▸ Your goal:
In the entries that follow, the first line to write out is the one containing "rewrite outcome_fold_app, Hrun. simpl.", and the last is the one containing "nodes exactly when". Reproduce that stretch exactly, with nothing before or after it.

Stored entries:
• • • •
Lemma merge_all_ok n prio l :
  length prio = n → Forall (λ x, x.2.1 < n ∧ x.2.2 < n) l →
  ∃ d, merge_all (new_dsu n prio) l = Ok d ∧ dsu_wf d ∧ dsu_n d = n ∧ priority d = prio ∧
    ∀ x y, x < n → y < n → dsu_rel d x y ↔ rtc (linked l.*2) x y.
Proof.
  intros Hp. induction l as [|[sp [u v]] l IH] using rev_ind; intros Hl.
  - exists (new_dsu n prio). split; [done|]. split; [by apply new_dsu_wf|]. split_and!; [done..|].
    intros x y Hx Hy. rewrite (reset_rel (new_dsu n prio) x y). simpl. split.
    + intros [-> _]. constructor.
    + destruct 1 as [|? ? ? [?|?]]; [done|set_solver..].
  - apply Forall_app in Hl as [Hl Huv]. inversion Huv as [|? ? [Hu Hv] _]; subst. simpl in *.
    destruct (IH Hl) as (d & Hrun & Hwf & Hn & Hpr & Hrel). unfold merge_all in *.
    rewrite outcome_fold_app, Hrun. simpl.
    destruct (DisjointSetUnion_MT_merge_ok sp d u v Hwf) as (m & d' & -> & Hwf' & Hn' & Hp' & _ & _ & Hr);
      [lia..|]. simpl. exists d'. split_and!; [done..|lia|congruence|].
    intros x y Hx Hy. rewrite Hr by lia. rewrite fmap_app. simpl. rewrite linked_snoc.
    unfold join_rel. by rewrite !Hrel by lia.
Qed.

(** ** Properties *)

(** A union-find built by any sequence of merges, whatever the random
    priorities and however often the weak exchanges fail spuriously, relates two
    nodes exactly when the merged pairs connect them; another merge reports
    [merged] exactly when its arguments were not yet connected, and [find_root]
    then gives two nodes the same root exactly when they are. *)
Theorem merges_build_equivalence n prio l sp u v :
  length prio = n → Forall (λ x, x.2.1 < n ∧ x.2.2 < n) l → u < n → v < n →
  ∃ d, merge_all (new_dsu n prio) l = Ok d ∧
    (∀ x y, x < n → y < n → dsu_rel d x y ↔ rtc (linked l.*2) x y) ∧
    (∃ m d', DisjointSetUnion_MT.merge sp d u v = Ok (m, d') ∧
      (merged m = true ↔ ¬ rtc (linked l.*2) u v)) ∧
    (∃ ru rv d1 d2, find_root d u = Ok (ru, d1) ∧ find_root d1 v = Ok (rv, d2) ∧
      (ru = rv ↔ rtc (linked l.*2) u v)).
Proof.
  intros Hp Hl Hu Hv. destruct (merge_all_ok n prio l Hp Hl) as (d & Hrun & Hwf & Hn & Hpr & Hrel).
  exists d. split; [done|]. split; [done|]. split.
  - destruct (DisjointSetUnion_MT_merge_ok sp d u v Hwf) as (m & d' & Hm & _ & _ & _ & Hmerged & _);
      [lia..|]. exists m, d'. split; [done|]. rewrite Hmerged, Hrel by done. done.
  - destruct (find_roots_spec d u v Hwf) as (a & b & d1 & d2 & H1 & H2 & Ha & Hb & _); [lia..|].
    exists a, b, d1, d2. split_and!; [done..|]. rewrite <- Hrel by done.
    symmetry. by apply same_set_roots.
Qed.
• • • •
▸ Result of the exercise:
    rewrite outcome_fold_app, Hrun. simpl.
    destruct (DisjointSetUnion_MT_merge_ok sp d u v Hwf) as (m & d' & -> & Hwf' & Hn' & Hp' & _ & _ & Hr);
      [lia..|]. simpl. exists d'. split_and!; [done..|lia|congruence|].
    intros x y Hx Hy. rewrite Hr by lia. rewrite fmap_app. simpl. rewrite linked_snoc.
    unfold join_rel. by rewrite !Hrel by lia.
Qed.

(** ** Properties *)

(** A union-find built by any sequence of merges, whatever the random
    priorities and however often the weak exchanges fail spuriously, relates two
    nodes exactly when the merged pairs connect them; another merge reports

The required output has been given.